La reconstruction émotionnelle des migrants, le défi après les frontières

MADRID, 9 novembre ( ) –

La Fondation de la Croix-Rouge espagnole a préconisé le renforcement des réseaux de soutien et des espaces d'accueil pour les migrants en situation de vulnérabilité. C'est ce qu'a révélé la dernière édition du cycle de Conversations #HumanitarianTalent-generating de 2025, intitulée « Migrer et reconstruire. Bien-être émotionnel dans les contextes de mobilité », une rencontre qui s'est concentrée sur la dimension émotionnelle de la migration et l'importance des liens, de l'empathie et des réseaux communautaires pour reconstruire l'identité et l'appartenance.

Le dialogue, animé par Molo Cebrián, communicateur, psychologue et créateur du podcast Entiende Tu Mente, a réuni trois voix qui ont apporté des perspectives complémentaires : Carolina Vicente, responsable de la Zone de Protection Internationale de l'ACOGE Rouge ; Guillermo Fouce Fernández, président de Psicología Sin Fronteras ; et Ousman Umar, entrepreneur social, fondateur de Nasco Feeding Minds.

Cebrián a partagé certaines données du Rapport sur le bien-être émotionnel et la vulnérabilité 2025 préparé par la Fondation de la Croix-Rouge espagnole, selon lesquelles « la solitude non désirée, le désengagement social et la précarité sont les principaux facteurs d'inconfort émotionnel de la population ». « Dans le cas des migrants, trois sur dix vivent dans une grande vulnérabilité socio-professionnelle et près de la moitié (47,8%) souffrent d'exclusion résidentielle, ce qui montre la nécessité de renforcer les réseaux de soutien et les espaces d'accueil », a ajouté Cebrián.

Au cours de la conversation, les participants ont convenu que « migrer n'est pas seulement traverser les frontières, mais aussi recomposer sa vie d'un point de vue émotionnel et communautaire ». Carolina Vicente a rappelé que « la première perte lors de la migration est l'identité et l'autonomie. Il semble souvent que ce qu'on est ne suffit pas pour s'intégrer », et a défendu un accompagnement sans paternalisme : « Les professionnels sont des ponts et des facilitateurs, rien de plus ».

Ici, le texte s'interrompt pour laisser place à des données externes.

(** One gossiped record costs at most one observed entry, and none when there is
    something else to give up; afterwards there is, unless nothing was lost. *)
Lemma record_gossip {St} `{!PeerStorage St} g (db : PeerDb St) :
  gossip_ok g -> db_wf db ->
  let db' := record (g_values g) (g_blacklist g) (g_record g) db in
  (spare db -> keeps_observed ∅ (entries db) (entries db') /\ spare db')
  /\ (keeps_observed ∅ (entries db) (entries db') \/ exists a, keeps_observed {[a]} (entries db) (entries db') /\ spare db').
Proof.
  destruct g as [values bl r]. intros [Hv Hr] Hwf db'. subst db'. cbn [g_values g_blacklist g_record] in *.
  assert (keeps_observed ∅ (entries db) (entries db)) as Hrefl by (intros k q ???; eauto).
  destruct (decide (rec_address r ∈ bl \/ rec_address r ∈ self_addresses db)) as [Hd|Hd]; [rewrite record_ignored by done; auto|].
  unfold spare. rewrite (proj2 (record_shape values bl r db)), record_entries by tauto. set (m := entries db) in *.
  destruct (m !! rec_address r) as [prior|] eqn:Ep.
  - destruct (Hwf _ _ Ep) as (_ & _ & Hp). destruct (merge_gossip m r prior Hr Ep Hp).
    rewrite map_size_insert_Some by (by rewrite Ep). tauto.
  - assert (Hh : forall n, has_hearsay (<[rec_address r:=r]> n)).
    { intros n. exists (rec_address r), r. rewrite lookup_insert_eq. split; [done|].
      unfold is_observed. by rewrite Hr. }
    assert (Hk : keeps_observed ∅ m (<[rec_address r:=r]> m)).
    { intros k q Hq _ _. exists q. rewrite lookup_insert_ne; [done|]. congruence. }
    unfold made_room. fold m. destruct (Nat.leb_spec (cap db) (size m)) as [Hfull|]; [|by auto].
    destruct (victim (values m)) as [v|] eqn:Ev; [|by auto].
    pose proof (victim_lookup values db v Hv Hwf Ev) as Hl. fold m in Hl.
    assert (Hd' : keeps_observed {[rec_address v]} m (<[rec_address r:=r]> (delete (rec_address v) m))).
    { intros k q Hq _ Hn. exists q. rewrite lookup_insert_ne by congruence.
      rewrite lookup_delete_ne by set_solver. done. }
    split; [|by eauto]. intros [(k & q & Hq & Ho)|]; [|lia]. split; [|by left].
    assert (is_observed v = false) as Hvo.
    { destruct (is_observed v) eqn:E; [|done]. apply victim_Some in Ev as [_ He].
      rewrite E in He. destruct He as [He _]. rewrite He in Ho; [done|].
      apply elem_of_values; eauto. }
    intros k' q' Hq' Ho' _. apply (Hd' k' q' Hq' Ho'). intros ->%elem_of_singleton. congruence.
Qed.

Du point de vue de la psychologie, Guillermo Fouce a souligné l'importance de « générer des liens et de la coexistence. Le social est l'essence de la réponse à l'inconfort émotionnel ». De son côté, Ousman Umar a été ému en partageant son histoire d'intégration dans la culture catalane grâce aux tours humaines, une expérience qui « lui a redonné son sentiment d'appartenance ».

Ousman se souvient du jour où une inconnue, Montse, lui a offert un verre d'eau et un regard. « Le jour où quelqu'un m'a vu, mon monde s'est effondré. Je ne voulais pas d'argent, je voulais juste que quelqu'un m'écoute », a-t-il déclaré.

Ousman propose quant à lui un regard plein d'espoir sur la coexistence : « Ce qui manque, ce sont des espaces pour faire connaissance. Quand on rencontre les autres, on se rend compte que nous recherchons tous la même chose : la paix, l'amour et la santé. » Guillermo Fouce, pour sa part, a mis en garde contre la nécessité de lutter contre les discours de haine et a exigé l'empathie comme antidote à la déshumanisation.

Enfin, Vicente a conclu par un appel à l'action : « Quand nous comprenons que nous parlons des droits de l'homme, il n'y a pas de place pour le débat. La clé est de nous former et de nous informer pour construire une perspective basée sur les droits et non sur les préjugés.